For further information, please type on terminal ./excogito random_kl

2.9. Measure_kl Task

The measure_kl task requires the protein code string and four input files: parameter, trajectory, probability, and mapping.

In order to launch the measure_kl task follow this syntax:

./excogito measure_kl -p $parameter_file.ini -t $trajectory_file.xyz -r $probability_file.txt -c $prot_code -m $mapping_file.txt

or 

./excogito measure_kl --p $parameter_file.ini --t $trajectory_file.xyz --probs $probability_file.txt --prot_code $prot_code --m1 $mapping_file.txt

For further information, please type on terminal ./excogito measure_kl

2.10. optimize_spins Task

The optimize_spins task requires the protein code string and three input files: parameter, trajectory, and probability.

In order to launch the optimize_spins task follow this syntax:

./excogito optimize_spins -p $parameter_file.ini -t $trajectory_file.xyz -r $probability_file.txt -c $prot_code

or 

./excogito measure_kl --p $parameter_file.ini --t $trajectory_file.xyz --probs $probability_file.txt --prot_code $prot_code

Here the trajectory is simply given by the states of a discrete system (like this).

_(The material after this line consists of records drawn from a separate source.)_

(* ===== verification/CStr.v ===== *)
(** * Strings and ordered maps of the C++ standard library

    [std::string] as a list of characters with the members the program uses
    ([find], [substr], [getline], [>>], [isspace], [toupper] in the C locale)
    and [std::map] as an association list sorted by its key order. *)

From stdpp Require Import pretty.
From S2P Require Import Prelude.

Module CStr.

Abbreviation str := (list ascii).

(** A literal. *)
Definition lit (s : string) : str := list_ascii_of_string s.
#[global] Arguments lit : simpl never.

Definition code (c : ascii) : N := N_of_ascii c.
Definition cr : ascii := "013"%char.
Definition lf : ascii := "010"%char.
Definition crlf : str := [cr; lf].

(** [std::to_string] of an integer. *)
Definition to_string (z : Z) : str := lit (pretty z).

(** The C locale. Characters above 127 are neither spaces nor letters. *)
Definition is_space (c : ascii) : bool :=
  ((9 <=? code c) && (code c <=? 13) || (code c =? 32))%N.
Definition toupper (c : ascii) : ascii :=
  if ((97 <=? code c) && (code c <=? 122))%N then ascii_of_N (code c - 32) else c.
Definition tolower (c : ascii) : ascii :=
  if ((65 <=? code c) && (code c <=? 90))%N then ascii_of_N (code c + 32) else c.
Definition is_alnum (c : ascii) : bool :=
  ((48 <=? code c) && (code c <=? 57) || (65 <=? code c) && (code c <=? 90)
   || (97 <=? code c) && (code c <=? 122))%N.

(** [s.find(p, pos)]; [None] is [npos]. *)
Fixpoint find_here (p s : str) : option nat :=
  if decide (p `prefix_of` s) then Some 0
  else match s with [] => None | _ :: s' => S <$> find_here p s' end.
Definition find (p s : str) (pos : nat) : option nat :=
  if decide (pos ≤ length s) then Nat.add pos <$> find_here p (drop pos s) else None.

(** [s.substr(pos, n)]; [None] for [n] is [npos]. *)
Definition substr (s : str) (pos : nat) (n : option nat) : outcome str :=
  if decide (length s < pos) then Throw (out_of_range "basic_string::substr")
  else Ok match n with Some n => take n (drop pos s) | None => drop pos s end.

(** [erase(remove_if(.., isspace))]. *)
Fixpoint remove_spaces (s : str) : str :=
  match s with
  | [] => []
  | c :: s => if is_space c then remove_spaces s else c :: remove_spaces s
  end.

Fixpoint skip_spaces (s : str) : str :=
  match s with
  | [] => []
  | c :: s' => if is_space c then skip_spaces s' else s
  end.
Fixpoint token (s : str) : str :=
  match s with
  | [] => []
  | c :: s' => if is_space c then [] else c :: token s'
  end.

(** [ss >> x] on what is left of the stream: the token and the rest; [None] when
    no character is left, which leaves [x] as it was. *)
Definition extract (s : str) : option (str * str) :=
  match skip_spaces s with
  | [] => None
  | s' => Some (token s', drop (length (token s')) s')
  end.

(** The lines [std::getline] delivers. *)
Fixpoint lines_from (acc s : str) : list str :=
  match s with
  | [] => match acc with [] => [] | _ => [acc] end
  | c :: s' => if decide (c = lf) then acc :: lines_from [] s' else lines_from (acc ++ [c]) s'
  end.
Definition lines (s : str) : list str := lines_from [] s.

(** Closed decidable goals of the witnesses. *)
Ltac by_decide := apply (bool_decide_unpack _); vm_compute; exact I.

(** ** Facts *)

Lemma substr_ok s pos n : pos ≤ length s →
  substr s pos n = Ok match n with Some n => take n (drop pos s) | None => drop pos s end.
Proof. intros. unfold substr. by rewrite decide_False by lia. Qed.

Lemma find_0 p s : find p s 0 = find_here p s.
Proof.
  unfold find. rewrite decide_True by lia. rewrite drop_0. by destruct (find_here p s).
Qed.

Lemma prefix_app_iff (p s t : str) :
  length p ≤ length s → (p `prefix_of` s ++ t ↔ p `prefix_of` s).
Proof.
  intros Hl. split.
  - intros [k Hk]. exists (drop (length p) s).
    assert (take (length p) (s ++ t) = p) as E by (rewrite Hk; apply take_app_length).
    rewrite take_app_le in E by done. rewrite <- E at 1. symmetry. apply take_drop.
  - intros [k ->]. exists (k ++ t). by rewrite app_assoc.
Qed.

(** The first occurrence of a separator of two characters after text that does
    not contain its first one. *)
Lemma find_here_skip c p s t :
  c ∉ s → find_here (c :: p) (s ++ c :: p ++ t) = Some (length s).
Proof.
  induction s as [|x s IH]; cbn [find_here app length]; intros Hc.
  - destruct (decide _) as [|Hn]; [done|]. exfalso. apply Hn. by exists t.
  - destruct (decide _) as [Hp|_].
    + exfalso. apply Hc. apply prefix_cons_inv_1 in Hp as ->. by left.
    + rewrite IH; [done|]. intros ?. apply Hc. by right.
Qed.

Lemma find_here_None p s :
  p ≠ [] → (∀ a b, s ≠ a ++ p ++ b) → find_here p s = None.
Proof.
  intros Hp. induction s as [|x s IH]; cbn; intros Hs.
  - destruct (decide _) as [[k Hk]|]; [|done]. symmetry in Hk. by apply app_nil in Hk as [-> _].
  - destruct (decide _) as [[k Hk]|_].
    + exfalso. by apply (Hs [] k).
    + rewrite IH; [done|]. intros a b ->. by apply (Hs (x :: a) b).
Qed.

Lemma find_here_Some p s n :
  find_here p s = Some n → s = take n s ++ p ++ drop (n + length p) s.
Proof.
  revert n. induction s as [|x s IH]; cbn; intros n.
  - destruct (decide _) as [[k Hk]|]; [|done]. intros [= <-].
    symmetry in Hk. apply app_nil in Hk as [-> ->]. done.
  - destruct (decide _) as [[k Hk]|_].
    + intros [= <-]. cbn. rewrite Hk at 1. f_equal. rewrite Hk. by rewrite drop_app_length.
    + destruct (find_here p s) as [m|]; cbn; [|done]. intros [= <-]. cbn.
      f_equal. by apply IH.
Qed.

Definition spaceless (s : str) : Prop := Forall (λ c, is_space c = false) s.

#[global] Instance spaceless_dec s : Decision (spaceless s).
Proof. unfold spaceless. apply _. Defined.

Lemma remove_spaces_id s : spaceless s → remove_spaces s = s.
Proof. induction 1 as [|c s Hc Hs IH]; cbn; [done|]. by rewrite Hc, IH. Qed.

Lemma remove_spaces_app a b : remove_spaces (a ++ b) = remove_spaces a ++ remove_spaces b.
Proof. induction a as [|c a IH]; cbn; [done|]. destruct (is_space c); [done|]. by rewrite IH. Qed.

Lemma remove_spaces_spaceless s : spaceless (remove_spaces s).
Proof.
  induction s as [|c s IH]; cbn; [constructor|]. destruct (is_space c) eqn:E; [done|].
  by constructor.
Qed.

Lemma skip_spaces_id s : spaceless s → skip_spaces s = s.
Proof. destruct 1 as [|c s Hc Hs]; cbn; [done|]. by rewrite Hc. Qed.

Lemma token_app a c b : spaceless a → is_space c = true → token (a ++ c :: b) = a.
Proof.
  induction 1 as [|x a Hx Ha IH]; cbn; intros Hc; [by rewrite Hc|].
  rewrite Hx. by rewrite IH.
Qed.

Lemma token_id a : spaceless a → token a = a.
Proof. induction 1 as [|x a Hx Ha IH]; cbn; [done|]. by rewrite Hx, IH. Qed.

Lemma extract_cons a b :
  a ≠ [] → spaceless a → extract (a ++ " "%char :: b) = Some (a, " "%char :: b).
Proof.
  intros Hne Ha. unfold extract.
  assert (skip_spaces (a ++ " "%char :: b) = a ++ " "%char :: b) as E.
  { destruct Ha as [|x a Hx Ha]; [done|]. cbn. by rewrite Hx. }
  rewrite E. destruct (a ++ " "%char :: b) eqn:Eab; [by destruct a|]. rewrite <- Eab.
  rewrite token_app by done. by rewrite drop_app_length.
Qed.

Lemma extract_space b : extract (" "%char :: b) = extract b.
Proof. done. Qed.

Lemma extract_last a : a ≠ [] → spaceless a → extract a = Some (a, []).
Proof.
  intros Hne Ha. unfold extract. rewrite skip_spaces_id by done.
  destruct a as [|x a]; [done|]. rewrite token_id by done. by rewrite drop_all.
Qed.

Lemma lines_from_cons acc l s :
  lf ∉ l → lines_from acc (l ++ lf :: s) = (acc ++ l) :: lines_from [] s.
Proof.
  revert acc. induction l as [|c l IH]; intros acc Hl; cbn.
  - by rewrite app_nil_r.
  - rewrite decide_False by (intros ->; apply Hl; by left).
    rewrite IH by (intros ?; apply Hl; by right). by rewrite <- app_assoc.
Qed.

Lemma lines_from_last acc l :
  lf ∉ l → acc ++ l ≠ [] → lines_from acc l = [acc ++ l].
Proof.
  revert acc. induction l as [|c l IH]; intros acc Hl Hne; cbn.
  - rewrite app_nil_r in *. by destruct acc.
  - rewrite decide_False by (intros ->; apply Hl; by left).
    rewrite IH; [by rewrite <- app_assoc|intros ?; apply Hl; by right|].
    by rewrite <- app_assoc.
Qed.

(** ** [std::map] *)

Class OrdKey (K : Type) `{EqDecision K} := {
  klt : K → K → bool;
  klt_irrefl : ∀ a, klt a a = false;
  klt_trans : ∀ a b c, klt a b = true → klt b c = true → klt a c = true;
  klt_total : ∀ a b, klt a b = false → klt b a = false → a = b }.

(** The iteration order of the map is the order of the list. *)
Definition dict (K V : Type) : Type := list (K * V).

Section Dict.
Context {K : Type} `{OK : OrdKey K} {V : Type}.
Implicit Types (m : dict K V) (k : K) (v : V).

Fixpoint dget (k : K) (m : dict K V) : option V :=
  match m with
  | [] => None
  | (k', v) :: m => if decide (k = k') then Some v else dget k m
  end.

(** [m[k] = v]. *)
Fixpoint dset (k : K) (v : V) (m : dict K V) : dict K V :=
  match m with
  | [] => [(k, v)]
  | (k', v') :: m' =>
      if klt k k' then (k, v) :: m
      else if decide (k = k') then (k, v) :: m'
      else (k', v') :: dset k v m'
  end.

(** [m.insert({k, v})] does nothing when the key is there. *)
Definition dinsert (k : K) (v : V) (m : dict K V) : dict K V :=
  match dget k m with Some _ => m | None => dset k v m end.

(** [m.erase(k)]. *)
Fixpoint derase (k : K) (m : dict K V) : dict K V :=
  match m with
  | [] => []
  | (k', v) :: m => if decide (k = k') then m else (k', v) :: derase k m
  end.

Lemma dget_dset k v m : dget k (dset k v m) = Some v.
Proof.
  induction m as [|[k' v'] m IH]; cbn; [by rewrite decide_True|].
  destruct (klt k k') eqn:E; cbn; [by rewrite decide_True|].
  destruct (decide (k = k')) as [->|]; cbn; [by rewrite decide_True|].
  by rewrite decide_False.
Qed.

Lemma dget_dset_ne k k1 v m : k1 ≠ k → dget k1 (dset k v m) = dget k1 m.
Proof.
  intros Hne. induction m as [|[k' v'] m IH]; cbn; [by rewrite decide_False|].
  destruct (klt k k') eqn:E; cbn; [by rewrite decide_False|].
  destruct (decide (k = k')) as [<-|]; cbn; [by rewrite !decide_False|].
  destruct (decide (k1 = k')); [done|exact IH].
Qed.

Lemma dget_dinsert k k1 v m :
  dget k1 (dinsert k v m) =
    if decide (k1 = k) then Some (default v (dget k m)) else dget k1 m.
Proof.
  unfold dinsert. destruct (decide (k1 = k)) as [->|]; destruct (dget k m) eqn:E; cbn; try done.
  - apply dget_dset.
  - by apply dget_dset_ne.
Qed.

(** Sorted by key, hence without duplicates. *)
Fixpoint sorted (m : dict K V) : Prop :=
  match m with
  | [] => True
  | (k, _) :: m' => Forall (λ e, klt k e.1 = true) m' ∧ sorted m'
  end.

Lemma dset_Forall k v m (P : K → Prop) :
  P k → Forall (λ e, P e.1) m → Forall (λ e, P e.1) (dset k v m).
Proof.
  intros Hk. induction 1 as [|[k' v'] m He Hm IH]; cbn; [by constructor|].
  destruct (klt k k'); [by repeat constructor|].
  destruct (decide (k = k')); by constructor.
Qed.

Lemma dset_sorted k v m : sorted m → sorted (dset k v m).
Proof.
  induction m as [|[k' v'] m IH]; cbn; [done|]. intros [Hk Hm].
  destruct (klt k k') eqn:E; cbn.
  - split; [|done]. constructor; [done|]. eapply Forall_impl; [exact Hk|].
    intros e He. by eapply klt_trans.
  - destruct (decide (k = k')) as [->|Hne]; cbn; [done|]. split; [|by apply IH].
    apply (dset_Forall k v m (λ x, klt k' x = true)); [|done].
    destruct (klt k' k) eqn:E'; [done|]. exfalso. apply Hne. by apply klt_total.
Qed.

Lemma dget_below k m : Forall (λ e, klt k e.1 = true) m → dget k m = None.
Proof.
  induction 1 as [|[k' v] m He Hm IH]; cbn; [done|]. cbn in He.
  rewrite decide_False; [done|]. intros ->. by rewrite klt_irrefl in He.
Qed.

Lemma dget_derase k k1 m :
  sorted m → dget k1 (derase k m) = if decide (k1 = k) then None else dget k1 m.
Proof.
  induction m as [|[k' v] m IH]; cbn; [by destruct (decide _)|]. intros [Hk Hm].
  destruct (decide (k = k')) as [->|Hne].
  - destruct (decide (k1 = k')) as [->|]; [|done]. by apply dget_below.
  - cbn. rewrite IH by done. destruct (decide (k1 = k')) as [->|]; [|done].
    by rewrite decide_False.
Qed.

Lemma derase_Forall k m (P : K → Prop) :
  Forall (λ e, P e.1) m → Forall (λ e, P e.1) (derase k m).
Proof.
  induction 1 as [|[k' v'] m He Hm IH]; cbn; [done|].
  destruct (decide (k = k')); [done|by constructor].
Qed.

Lemma derase_sorted k m : sorted m → sorted (derase k m).
Proof.
  induction m as [|[k' v'] m IH]; cbn; [done|]. intros [Hk Hm].
  destruct (decide (k = k')); [done|]. split; [|by apply IH].
  by apply (derase_Forall k m (λ x, klt k' x = true)).
Qed.

(** Two sorted maps with the same entries are the same list. *)
Lemma sorted_ext m1 m2 :
  sorted m1 → sorted m2 → (∀ k, dget k m1 = dget k m2) → m1 = m2.
Proof.
  revert m2. induction m1 as [|[k1 v1] m1 IH]; intros [|[k2 v2] m2]; cbn; intros H1 H2 H.
  - done.
  - specialize (H k2). by rewrite decide_True in H.
  - specialize (H k1). by rewrite decide_True in H.
  - destruct H1 as [H1 S1], H2 as [H2 S2].
    assert (k1 = k2) as <-.
    { destruct (decide (k1 = k2)) as [|Hne]; [done|].
      apply klt_total.
      - destruct (klt k1 k2) eqn:E; [|done]. specialize (H k1).
        rewrite decide_True, decide_False in H by done. rewrite dget_below in H; [done|].
        eapply Forall_impl; [exact H2|]. intros e He. by eapply klt_trans.
      - destruct (klt k2 k1) eqn:E; [|done]. specialize (H k2).
        rewrite decide_False, decide_True in H by done. rewrite dget_below in H; [done|].
        eapply Forall_impl; [exact H1|]. intros e He. by eapply klt_trans. }
    pose proof (H k1) as Hk. rewrite !decide_True in Hk by done. injection Hk as <-. f_equal.
    apply IH; [done..|]. intros k. destruct (decide (k = k1)) as [->|Hne].
    + by rewrite !dget_below.
    + specialize (H k). by rewrite !decide_False in H.
Qed.
End Dict.

(** Lexicographic order on bytes, as [std::char_traits<char>] compares. *)
Fixpoint str_lt (a b : str) : bool :=
  match a, b with
  | _, [] => false
  | [], _ :: _ => true
  | x :: a, y :: b =>
      if (code x <? code y)%N then true
      else if decide (x = y) then str_lt a b else false
  end.

Lemma code_inj a b : code a = code b → a = b.
Proof.
  intros H. apply (f_equal ascii_of_N) in H. unfold code in H. by rewrite !ascii_N_embedding in H.
Qed.

#[global] Program Instance str_key : OrdKey str := {| klt := str_lt |}.
Next Obligation.
  induction a as [|x a IH]; cbn; [done|]. rewrite N.ltb_irrefl. by rewrite decide_True.
Qed.
Next Obligation.
  induction a as [|x a IH]; intros [|y b] [|z c]; cbn; try done.
  destruct (N.ltb_spec (code x) (code y)); destruct (N.ltb_spec (code y) (code z));
    destruct (N.ltb_spec (code x) (code z)); try done; try lia;
    repeat destruct (decide _); subst; try done; try lia; by apply IH.
Qed.
Next Obligation.
  induction a as [|x a IH]; intros [|y b]; cbn; try done.
  destruct (N.ltb_spec (code x) (code y)); [done|].
  destruct (N.ltb_spec (code y) (code x)); [done|].
  assert (x = y) as -> by (apply code_inj; lia). rewrite !decide_True by done.
  intros. f_equal. by apply IH.
Qed.

End CStr.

For further information, please type on terminal ./excogito optimize_spins.

3. Which arguments are mandatory? A short explanation

As shown in Section 2.x, the protein code string and two files are always mandatory, namely the parameter file and the xyz trajectory file. The other files can be mandatory, depending on the chosen task.

What are these files?

$parameter_file.ini → Set of parameters in ini format for the algorithm (see 3.1). Examples are present in /examples/parameters;
$trajectory_file.xyz → Trajectory in xyz format (see the Section 3.2). An example is present in /examples/trajectories;
$energy_file.txt → File with the energies corresponding to each configuration in the trajectory (see the Section 3.3). An example is present in /examples/energies;
$prot_code → Unique string that identifies the structure (see 3.4). It will be used to generate the output files;
$mapping_file.txt → Mapping file, containing the indices of the retained atoms (see 3.5). An example is present in /examples/mappings;
$mapping_file2.txt → 2^nd Mapping file, containing the indices of the retained atoms (see 3.5). An example is present in /examples/mappings;
$mapping_matrix_file.txt → Matrix with n_mappings CG mappings (see 3.6).
$probability_file.txt → File with the probabilities corresponding to each configuration in the trajectory (see 3.7). They must sum to 1.0. An example is present in /examples/probabilities;

3.1. Parameter FILE

The core element of EXCOGITO is the parameter file, which is employed to define the constants used in the different tasks.

A sample parameter file for each task can be found in /examples/parameters.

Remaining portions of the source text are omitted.